■ What needs to be done
Only one stretch of the listing below is wanted. Give it again exactly, from the line with "if bool_decide (policy_name" through the line with "gas_select cfg Normal".
=====
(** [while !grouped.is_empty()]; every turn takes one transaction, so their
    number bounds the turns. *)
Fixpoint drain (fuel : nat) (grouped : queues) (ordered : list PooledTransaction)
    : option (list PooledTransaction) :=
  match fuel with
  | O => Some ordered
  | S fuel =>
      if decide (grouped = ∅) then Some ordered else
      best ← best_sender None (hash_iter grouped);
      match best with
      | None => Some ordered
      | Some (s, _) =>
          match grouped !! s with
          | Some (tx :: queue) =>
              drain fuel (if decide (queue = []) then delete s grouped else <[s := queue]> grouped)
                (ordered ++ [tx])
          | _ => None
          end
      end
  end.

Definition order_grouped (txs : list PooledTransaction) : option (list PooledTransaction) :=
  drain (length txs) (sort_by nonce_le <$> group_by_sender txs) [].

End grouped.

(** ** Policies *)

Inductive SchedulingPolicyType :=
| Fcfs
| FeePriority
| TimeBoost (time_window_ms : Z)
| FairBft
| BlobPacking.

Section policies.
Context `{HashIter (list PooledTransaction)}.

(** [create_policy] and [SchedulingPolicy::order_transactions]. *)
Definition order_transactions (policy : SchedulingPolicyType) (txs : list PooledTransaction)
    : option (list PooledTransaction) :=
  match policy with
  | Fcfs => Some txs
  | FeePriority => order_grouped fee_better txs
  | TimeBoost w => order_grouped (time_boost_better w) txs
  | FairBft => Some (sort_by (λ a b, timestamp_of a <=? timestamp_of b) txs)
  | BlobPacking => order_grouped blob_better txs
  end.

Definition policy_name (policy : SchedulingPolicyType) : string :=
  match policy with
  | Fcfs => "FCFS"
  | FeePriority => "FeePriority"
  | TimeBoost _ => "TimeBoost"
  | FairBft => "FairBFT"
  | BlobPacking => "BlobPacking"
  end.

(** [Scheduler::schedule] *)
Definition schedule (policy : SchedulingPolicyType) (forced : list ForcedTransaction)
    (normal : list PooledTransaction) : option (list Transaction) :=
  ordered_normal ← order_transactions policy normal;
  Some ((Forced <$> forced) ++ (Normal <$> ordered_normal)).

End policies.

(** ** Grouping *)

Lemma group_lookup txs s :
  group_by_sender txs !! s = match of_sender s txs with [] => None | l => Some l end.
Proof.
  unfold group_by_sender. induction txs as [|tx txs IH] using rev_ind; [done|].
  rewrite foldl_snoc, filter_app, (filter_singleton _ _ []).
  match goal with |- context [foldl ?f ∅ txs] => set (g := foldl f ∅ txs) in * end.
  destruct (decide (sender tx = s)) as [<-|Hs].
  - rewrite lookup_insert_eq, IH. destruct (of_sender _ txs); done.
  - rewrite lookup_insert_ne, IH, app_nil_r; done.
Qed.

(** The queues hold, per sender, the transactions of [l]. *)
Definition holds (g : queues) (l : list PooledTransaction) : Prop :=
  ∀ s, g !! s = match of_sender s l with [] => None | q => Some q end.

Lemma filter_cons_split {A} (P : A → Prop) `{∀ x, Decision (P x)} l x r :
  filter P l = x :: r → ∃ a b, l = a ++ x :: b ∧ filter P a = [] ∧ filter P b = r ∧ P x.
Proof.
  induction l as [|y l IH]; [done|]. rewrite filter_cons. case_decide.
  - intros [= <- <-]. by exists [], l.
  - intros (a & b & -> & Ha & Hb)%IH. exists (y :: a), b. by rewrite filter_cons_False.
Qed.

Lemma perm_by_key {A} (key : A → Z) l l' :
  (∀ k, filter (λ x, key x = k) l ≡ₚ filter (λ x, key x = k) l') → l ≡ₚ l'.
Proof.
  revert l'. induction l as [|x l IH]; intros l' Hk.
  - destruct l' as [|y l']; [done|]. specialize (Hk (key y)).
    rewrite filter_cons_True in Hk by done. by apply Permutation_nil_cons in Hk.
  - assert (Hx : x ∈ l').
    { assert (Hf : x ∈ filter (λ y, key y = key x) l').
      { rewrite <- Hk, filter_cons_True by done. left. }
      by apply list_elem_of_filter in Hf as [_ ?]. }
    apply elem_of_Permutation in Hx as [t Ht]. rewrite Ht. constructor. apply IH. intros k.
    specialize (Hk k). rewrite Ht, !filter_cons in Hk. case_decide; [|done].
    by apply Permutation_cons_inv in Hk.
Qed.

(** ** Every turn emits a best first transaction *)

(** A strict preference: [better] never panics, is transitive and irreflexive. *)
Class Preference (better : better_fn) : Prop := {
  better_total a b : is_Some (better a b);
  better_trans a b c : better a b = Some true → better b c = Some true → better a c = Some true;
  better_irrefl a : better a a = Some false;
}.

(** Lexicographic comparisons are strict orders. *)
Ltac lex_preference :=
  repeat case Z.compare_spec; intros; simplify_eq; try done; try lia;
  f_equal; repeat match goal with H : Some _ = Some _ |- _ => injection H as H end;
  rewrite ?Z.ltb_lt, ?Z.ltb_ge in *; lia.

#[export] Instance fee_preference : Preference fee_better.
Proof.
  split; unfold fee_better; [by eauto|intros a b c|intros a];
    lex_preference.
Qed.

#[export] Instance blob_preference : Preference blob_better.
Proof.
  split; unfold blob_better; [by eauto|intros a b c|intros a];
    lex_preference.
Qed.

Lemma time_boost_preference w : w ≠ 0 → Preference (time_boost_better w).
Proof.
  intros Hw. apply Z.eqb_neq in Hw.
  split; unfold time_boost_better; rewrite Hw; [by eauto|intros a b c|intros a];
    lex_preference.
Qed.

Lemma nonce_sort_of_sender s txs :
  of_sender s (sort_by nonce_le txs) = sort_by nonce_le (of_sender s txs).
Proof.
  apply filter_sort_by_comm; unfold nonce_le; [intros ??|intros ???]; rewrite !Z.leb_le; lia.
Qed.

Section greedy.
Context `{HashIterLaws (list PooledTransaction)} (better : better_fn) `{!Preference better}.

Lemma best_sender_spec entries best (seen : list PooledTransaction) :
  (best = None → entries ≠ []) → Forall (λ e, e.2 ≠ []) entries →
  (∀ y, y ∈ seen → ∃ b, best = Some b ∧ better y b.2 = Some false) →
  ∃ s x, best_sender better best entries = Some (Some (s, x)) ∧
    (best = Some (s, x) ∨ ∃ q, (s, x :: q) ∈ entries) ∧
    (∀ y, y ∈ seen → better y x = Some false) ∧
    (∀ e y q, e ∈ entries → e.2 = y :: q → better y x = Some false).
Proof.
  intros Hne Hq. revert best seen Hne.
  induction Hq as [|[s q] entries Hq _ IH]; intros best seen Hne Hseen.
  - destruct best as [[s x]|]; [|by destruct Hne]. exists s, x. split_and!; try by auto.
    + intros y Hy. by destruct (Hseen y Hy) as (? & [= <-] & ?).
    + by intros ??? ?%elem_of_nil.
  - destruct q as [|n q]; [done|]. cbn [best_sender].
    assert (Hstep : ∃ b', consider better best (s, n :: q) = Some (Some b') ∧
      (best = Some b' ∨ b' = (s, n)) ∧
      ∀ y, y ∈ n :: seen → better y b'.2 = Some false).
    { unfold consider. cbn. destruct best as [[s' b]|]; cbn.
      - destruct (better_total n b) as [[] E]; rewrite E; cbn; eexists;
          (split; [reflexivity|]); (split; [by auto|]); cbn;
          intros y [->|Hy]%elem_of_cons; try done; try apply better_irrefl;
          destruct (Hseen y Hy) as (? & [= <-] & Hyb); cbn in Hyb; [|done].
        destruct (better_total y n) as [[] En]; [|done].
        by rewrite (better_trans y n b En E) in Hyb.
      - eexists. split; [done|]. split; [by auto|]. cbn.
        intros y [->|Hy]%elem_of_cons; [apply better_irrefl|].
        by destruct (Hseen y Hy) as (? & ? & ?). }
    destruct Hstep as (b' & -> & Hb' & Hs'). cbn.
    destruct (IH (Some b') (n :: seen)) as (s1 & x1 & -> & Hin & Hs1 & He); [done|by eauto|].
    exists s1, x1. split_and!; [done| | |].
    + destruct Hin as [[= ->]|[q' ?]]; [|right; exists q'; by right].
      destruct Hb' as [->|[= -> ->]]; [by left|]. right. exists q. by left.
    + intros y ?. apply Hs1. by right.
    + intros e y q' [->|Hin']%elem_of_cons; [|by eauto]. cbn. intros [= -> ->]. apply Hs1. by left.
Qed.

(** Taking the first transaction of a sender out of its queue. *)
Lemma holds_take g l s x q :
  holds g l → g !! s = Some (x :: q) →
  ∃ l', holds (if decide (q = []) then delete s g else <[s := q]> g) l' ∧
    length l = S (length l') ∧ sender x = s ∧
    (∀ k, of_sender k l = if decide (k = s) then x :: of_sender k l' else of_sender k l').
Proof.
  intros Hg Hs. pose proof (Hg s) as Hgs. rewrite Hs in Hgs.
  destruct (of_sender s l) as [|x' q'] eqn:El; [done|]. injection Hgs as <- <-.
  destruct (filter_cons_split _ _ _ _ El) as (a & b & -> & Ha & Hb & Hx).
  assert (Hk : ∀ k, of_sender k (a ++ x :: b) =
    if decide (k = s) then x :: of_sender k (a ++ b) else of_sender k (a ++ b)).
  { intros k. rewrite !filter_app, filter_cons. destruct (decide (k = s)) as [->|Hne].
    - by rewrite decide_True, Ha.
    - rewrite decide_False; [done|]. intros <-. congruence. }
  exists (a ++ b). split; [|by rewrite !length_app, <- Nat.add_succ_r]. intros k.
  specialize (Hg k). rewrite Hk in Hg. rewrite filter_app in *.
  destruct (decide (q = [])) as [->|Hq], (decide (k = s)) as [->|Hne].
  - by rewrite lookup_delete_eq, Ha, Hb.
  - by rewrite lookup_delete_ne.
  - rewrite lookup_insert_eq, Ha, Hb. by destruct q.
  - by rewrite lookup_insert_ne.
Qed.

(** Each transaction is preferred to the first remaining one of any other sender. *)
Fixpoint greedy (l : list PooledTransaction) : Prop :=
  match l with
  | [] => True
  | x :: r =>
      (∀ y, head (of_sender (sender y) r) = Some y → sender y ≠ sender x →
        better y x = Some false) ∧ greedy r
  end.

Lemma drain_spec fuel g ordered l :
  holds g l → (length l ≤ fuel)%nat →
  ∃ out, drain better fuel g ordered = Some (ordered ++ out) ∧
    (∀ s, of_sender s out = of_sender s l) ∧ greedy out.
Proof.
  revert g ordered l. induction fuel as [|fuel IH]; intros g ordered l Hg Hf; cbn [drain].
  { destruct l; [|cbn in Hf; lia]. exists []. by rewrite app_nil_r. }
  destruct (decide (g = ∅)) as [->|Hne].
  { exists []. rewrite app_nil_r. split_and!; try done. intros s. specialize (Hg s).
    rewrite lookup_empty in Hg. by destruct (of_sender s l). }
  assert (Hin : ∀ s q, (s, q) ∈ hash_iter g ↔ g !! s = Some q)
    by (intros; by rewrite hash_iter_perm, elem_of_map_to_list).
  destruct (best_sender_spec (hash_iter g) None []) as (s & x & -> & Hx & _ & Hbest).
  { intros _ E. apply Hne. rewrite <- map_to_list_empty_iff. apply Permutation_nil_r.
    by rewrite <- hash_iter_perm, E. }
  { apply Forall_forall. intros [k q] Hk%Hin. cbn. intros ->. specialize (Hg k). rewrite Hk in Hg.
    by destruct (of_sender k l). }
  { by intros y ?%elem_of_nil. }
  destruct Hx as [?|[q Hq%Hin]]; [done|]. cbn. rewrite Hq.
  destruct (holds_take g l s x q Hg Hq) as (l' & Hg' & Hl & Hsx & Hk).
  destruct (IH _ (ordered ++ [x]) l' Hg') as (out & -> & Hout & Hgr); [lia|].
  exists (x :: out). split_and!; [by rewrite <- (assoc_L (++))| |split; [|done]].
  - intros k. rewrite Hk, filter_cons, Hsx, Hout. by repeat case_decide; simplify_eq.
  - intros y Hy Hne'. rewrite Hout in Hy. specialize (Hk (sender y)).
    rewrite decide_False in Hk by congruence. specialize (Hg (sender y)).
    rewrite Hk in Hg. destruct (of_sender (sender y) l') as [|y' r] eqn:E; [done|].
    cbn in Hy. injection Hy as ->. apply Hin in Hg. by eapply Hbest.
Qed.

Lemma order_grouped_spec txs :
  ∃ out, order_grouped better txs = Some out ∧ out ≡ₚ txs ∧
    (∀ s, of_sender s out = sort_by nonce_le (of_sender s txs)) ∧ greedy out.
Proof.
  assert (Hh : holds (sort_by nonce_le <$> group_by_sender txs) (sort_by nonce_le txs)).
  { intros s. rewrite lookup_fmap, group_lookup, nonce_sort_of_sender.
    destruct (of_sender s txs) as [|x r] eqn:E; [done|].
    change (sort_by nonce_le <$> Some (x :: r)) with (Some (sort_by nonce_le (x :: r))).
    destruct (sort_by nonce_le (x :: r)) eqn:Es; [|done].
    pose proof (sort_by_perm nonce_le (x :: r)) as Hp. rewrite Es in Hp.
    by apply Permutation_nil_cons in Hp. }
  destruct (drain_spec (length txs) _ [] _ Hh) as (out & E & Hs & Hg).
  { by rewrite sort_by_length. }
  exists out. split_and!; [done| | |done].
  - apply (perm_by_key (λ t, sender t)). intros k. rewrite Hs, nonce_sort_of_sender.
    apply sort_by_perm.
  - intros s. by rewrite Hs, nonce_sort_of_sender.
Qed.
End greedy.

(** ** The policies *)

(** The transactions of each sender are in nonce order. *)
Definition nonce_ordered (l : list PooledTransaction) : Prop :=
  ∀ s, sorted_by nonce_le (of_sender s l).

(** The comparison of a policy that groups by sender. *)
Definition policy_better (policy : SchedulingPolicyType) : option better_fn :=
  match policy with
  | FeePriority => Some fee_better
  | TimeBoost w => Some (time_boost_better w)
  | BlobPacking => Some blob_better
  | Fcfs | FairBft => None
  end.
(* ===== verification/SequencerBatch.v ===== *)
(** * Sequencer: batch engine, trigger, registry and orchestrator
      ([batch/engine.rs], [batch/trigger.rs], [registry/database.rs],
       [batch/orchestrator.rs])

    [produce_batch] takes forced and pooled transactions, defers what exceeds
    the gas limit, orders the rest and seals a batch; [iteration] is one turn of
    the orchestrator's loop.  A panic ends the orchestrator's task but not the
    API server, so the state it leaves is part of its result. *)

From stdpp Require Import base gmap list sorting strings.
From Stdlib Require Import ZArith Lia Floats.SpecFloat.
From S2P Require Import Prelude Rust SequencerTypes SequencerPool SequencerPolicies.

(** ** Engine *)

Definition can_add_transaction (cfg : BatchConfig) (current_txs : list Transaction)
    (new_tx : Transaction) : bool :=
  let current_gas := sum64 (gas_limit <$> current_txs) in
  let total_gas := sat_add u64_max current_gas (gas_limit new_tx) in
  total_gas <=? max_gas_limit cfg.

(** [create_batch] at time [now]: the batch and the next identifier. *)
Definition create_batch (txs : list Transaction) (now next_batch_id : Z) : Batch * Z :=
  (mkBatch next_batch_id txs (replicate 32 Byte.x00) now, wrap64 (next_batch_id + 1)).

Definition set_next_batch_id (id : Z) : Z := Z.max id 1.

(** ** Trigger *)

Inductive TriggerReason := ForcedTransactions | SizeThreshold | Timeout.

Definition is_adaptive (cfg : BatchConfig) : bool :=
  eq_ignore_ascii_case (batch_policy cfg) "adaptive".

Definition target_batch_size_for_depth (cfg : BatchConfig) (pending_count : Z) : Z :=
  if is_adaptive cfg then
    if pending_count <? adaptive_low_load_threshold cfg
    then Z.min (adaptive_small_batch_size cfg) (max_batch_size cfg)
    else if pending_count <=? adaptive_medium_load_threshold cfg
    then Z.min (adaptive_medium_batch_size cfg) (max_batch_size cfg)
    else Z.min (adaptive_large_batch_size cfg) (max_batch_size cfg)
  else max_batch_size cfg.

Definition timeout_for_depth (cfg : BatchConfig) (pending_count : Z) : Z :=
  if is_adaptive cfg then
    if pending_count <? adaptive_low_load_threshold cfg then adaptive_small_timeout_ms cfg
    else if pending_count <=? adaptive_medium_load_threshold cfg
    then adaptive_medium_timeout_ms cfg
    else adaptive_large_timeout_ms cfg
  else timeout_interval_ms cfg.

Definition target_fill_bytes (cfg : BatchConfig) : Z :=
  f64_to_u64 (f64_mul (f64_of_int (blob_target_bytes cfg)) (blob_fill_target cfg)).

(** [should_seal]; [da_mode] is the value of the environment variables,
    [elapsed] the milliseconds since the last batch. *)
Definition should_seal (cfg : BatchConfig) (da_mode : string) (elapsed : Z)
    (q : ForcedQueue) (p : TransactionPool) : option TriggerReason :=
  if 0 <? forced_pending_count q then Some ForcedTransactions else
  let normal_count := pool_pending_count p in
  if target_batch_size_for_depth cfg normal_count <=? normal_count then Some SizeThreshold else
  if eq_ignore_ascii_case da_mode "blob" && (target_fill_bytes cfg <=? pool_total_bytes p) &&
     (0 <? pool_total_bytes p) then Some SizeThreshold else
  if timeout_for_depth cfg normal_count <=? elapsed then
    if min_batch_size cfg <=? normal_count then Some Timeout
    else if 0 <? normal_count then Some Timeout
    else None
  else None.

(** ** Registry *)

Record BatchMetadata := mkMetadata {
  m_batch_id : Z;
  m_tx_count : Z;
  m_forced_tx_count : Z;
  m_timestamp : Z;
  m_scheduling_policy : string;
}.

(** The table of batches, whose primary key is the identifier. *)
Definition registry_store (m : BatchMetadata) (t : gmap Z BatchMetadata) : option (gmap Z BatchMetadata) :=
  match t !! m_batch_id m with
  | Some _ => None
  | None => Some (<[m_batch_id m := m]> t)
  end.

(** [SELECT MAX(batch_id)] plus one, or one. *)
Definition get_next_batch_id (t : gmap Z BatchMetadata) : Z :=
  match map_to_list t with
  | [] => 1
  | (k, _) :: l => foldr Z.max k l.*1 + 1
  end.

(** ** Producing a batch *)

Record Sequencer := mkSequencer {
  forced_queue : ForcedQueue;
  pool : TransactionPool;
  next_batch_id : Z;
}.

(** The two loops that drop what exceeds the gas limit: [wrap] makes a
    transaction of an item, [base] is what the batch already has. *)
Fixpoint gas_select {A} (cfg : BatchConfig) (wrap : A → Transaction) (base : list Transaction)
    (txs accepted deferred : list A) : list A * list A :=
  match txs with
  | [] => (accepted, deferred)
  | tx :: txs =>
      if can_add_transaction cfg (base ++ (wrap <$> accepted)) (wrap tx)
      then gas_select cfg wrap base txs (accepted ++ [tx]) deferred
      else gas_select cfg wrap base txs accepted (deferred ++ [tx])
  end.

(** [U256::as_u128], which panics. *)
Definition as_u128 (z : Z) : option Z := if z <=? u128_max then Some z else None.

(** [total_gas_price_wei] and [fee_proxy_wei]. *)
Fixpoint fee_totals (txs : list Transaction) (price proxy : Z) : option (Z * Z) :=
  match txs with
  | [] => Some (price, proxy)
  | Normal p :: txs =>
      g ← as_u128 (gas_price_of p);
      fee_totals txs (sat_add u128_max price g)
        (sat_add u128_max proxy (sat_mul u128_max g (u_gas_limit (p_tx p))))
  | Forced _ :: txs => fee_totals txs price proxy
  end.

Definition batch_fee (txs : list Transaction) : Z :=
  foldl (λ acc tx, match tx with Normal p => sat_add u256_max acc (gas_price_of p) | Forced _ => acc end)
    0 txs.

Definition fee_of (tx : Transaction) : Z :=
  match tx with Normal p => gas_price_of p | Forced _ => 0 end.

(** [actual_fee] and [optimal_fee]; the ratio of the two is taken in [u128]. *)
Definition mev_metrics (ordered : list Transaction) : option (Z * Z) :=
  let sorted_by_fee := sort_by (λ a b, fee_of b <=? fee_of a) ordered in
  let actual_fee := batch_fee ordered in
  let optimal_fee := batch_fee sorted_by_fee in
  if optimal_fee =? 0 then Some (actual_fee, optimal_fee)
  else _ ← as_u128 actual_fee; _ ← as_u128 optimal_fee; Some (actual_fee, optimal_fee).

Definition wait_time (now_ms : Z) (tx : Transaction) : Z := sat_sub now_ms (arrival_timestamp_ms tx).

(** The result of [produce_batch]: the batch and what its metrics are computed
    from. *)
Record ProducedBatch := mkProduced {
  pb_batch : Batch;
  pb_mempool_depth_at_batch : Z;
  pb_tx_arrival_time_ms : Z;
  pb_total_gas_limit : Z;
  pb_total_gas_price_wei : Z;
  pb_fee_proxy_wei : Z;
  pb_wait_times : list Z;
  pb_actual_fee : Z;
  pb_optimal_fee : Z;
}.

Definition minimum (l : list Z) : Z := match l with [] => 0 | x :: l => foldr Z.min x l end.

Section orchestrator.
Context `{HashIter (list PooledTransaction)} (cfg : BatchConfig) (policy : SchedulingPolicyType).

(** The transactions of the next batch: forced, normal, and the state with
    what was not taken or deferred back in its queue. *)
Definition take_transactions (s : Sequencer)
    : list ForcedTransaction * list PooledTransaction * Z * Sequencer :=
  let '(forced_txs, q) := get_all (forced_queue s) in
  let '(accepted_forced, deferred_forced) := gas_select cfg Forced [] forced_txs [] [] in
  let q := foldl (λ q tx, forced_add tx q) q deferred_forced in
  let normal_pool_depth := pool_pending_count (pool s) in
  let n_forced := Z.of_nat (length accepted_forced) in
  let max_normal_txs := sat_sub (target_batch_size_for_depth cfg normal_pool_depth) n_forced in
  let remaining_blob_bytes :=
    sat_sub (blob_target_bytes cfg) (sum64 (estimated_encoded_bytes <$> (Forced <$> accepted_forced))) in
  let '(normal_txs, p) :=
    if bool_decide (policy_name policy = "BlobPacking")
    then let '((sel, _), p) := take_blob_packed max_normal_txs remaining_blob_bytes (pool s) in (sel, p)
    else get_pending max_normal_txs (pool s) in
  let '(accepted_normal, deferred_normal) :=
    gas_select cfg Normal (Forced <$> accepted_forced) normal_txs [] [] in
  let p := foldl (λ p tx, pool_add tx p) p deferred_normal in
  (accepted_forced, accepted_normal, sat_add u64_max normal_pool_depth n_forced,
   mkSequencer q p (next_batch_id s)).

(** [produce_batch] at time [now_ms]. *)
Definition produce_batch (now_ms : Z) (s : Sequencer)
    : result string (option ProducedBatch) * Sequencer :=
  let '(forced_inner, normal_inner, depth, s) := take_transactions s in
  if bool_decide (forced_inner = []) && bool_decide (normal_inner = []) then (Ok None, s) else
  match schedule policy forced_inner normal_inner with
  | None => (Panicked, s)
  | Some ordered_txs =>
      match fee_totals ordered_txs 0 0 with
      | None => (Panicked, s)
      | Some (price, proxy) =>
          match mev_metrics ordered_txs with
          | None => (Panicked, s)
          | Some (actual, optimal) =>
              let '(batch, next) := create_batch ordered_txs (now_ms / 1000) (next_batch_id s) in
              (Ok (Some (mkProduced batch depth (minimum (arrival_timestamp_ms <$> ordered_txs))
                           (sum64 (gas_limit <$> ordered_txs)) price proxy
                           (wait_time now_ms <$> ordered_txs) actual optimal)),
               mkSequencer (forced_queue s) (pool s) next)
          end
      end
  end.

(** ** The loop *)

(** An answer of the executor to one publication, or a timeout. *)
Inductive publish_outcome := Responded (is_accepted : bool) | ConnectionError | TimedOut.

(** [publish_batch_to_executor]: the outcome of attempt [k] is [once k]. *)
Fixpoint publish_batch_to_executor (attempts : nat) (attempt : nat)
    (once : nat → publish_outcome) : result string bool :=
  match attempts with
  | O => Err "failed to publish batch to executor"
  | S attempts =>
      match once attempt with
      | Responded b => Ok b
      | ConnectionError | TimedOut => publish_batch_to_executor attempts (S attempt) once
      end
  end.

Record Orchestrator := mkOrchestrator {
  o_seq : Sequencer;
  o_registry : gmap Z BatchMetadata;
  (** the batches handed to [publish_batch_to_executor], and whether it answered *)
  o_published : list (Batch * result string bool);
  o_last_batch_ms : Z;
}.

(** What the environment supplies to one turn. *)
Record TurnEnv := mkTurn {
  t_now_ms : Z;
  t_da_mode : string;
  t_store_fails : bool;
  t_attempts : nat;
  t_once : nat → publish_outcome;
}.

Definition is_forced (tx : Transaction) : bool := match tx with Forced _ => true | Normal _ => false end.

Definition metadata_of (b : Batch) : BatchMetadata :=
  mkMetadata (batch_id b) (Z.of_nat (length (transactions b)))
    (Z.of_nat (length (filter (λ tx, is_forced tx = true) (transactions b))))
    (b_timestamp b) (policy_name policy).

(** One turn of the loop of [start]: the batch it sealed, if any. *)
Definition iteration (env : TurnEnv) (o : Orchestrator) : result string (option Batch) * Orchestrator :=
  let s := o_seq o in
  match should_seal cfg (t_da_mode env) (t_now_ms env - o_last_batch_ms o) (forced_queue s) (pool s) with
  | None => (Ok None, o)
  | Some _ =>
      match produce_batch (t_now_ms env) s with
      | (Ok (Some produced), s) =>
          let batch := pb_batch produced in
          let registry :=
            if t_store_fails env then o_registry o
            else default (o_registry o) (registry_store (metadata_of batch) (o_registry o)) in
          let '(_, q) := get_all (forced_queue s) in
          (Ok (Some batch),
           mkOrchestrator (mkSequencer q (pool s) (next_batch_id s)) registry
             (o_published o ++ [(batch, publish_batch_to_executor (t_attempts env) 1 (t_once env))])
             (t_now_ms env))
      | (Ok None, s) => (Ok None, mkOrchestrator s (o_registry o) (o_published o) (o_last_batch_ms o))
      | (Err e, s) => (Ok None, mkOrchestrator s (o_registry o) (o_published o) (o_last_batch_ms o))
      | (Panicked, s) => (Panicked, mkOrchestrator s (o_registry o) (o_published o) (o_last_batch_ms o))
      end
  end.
=====
■ Solution for this exercise
    if bool_decide (policy_name policy = "BlobPacking")
    then let '((sel, _), p) := take_blob_packed max_normal_txs remaining_blob_bytes (pool s) in (sel, p)
    else get_pending max_normal_txs (pool s) in
  let '(accepted_normal, deferred_normal) :=
    gas_select cfg Normal (Forced <$> accepted_forced) normal_txs [] [] in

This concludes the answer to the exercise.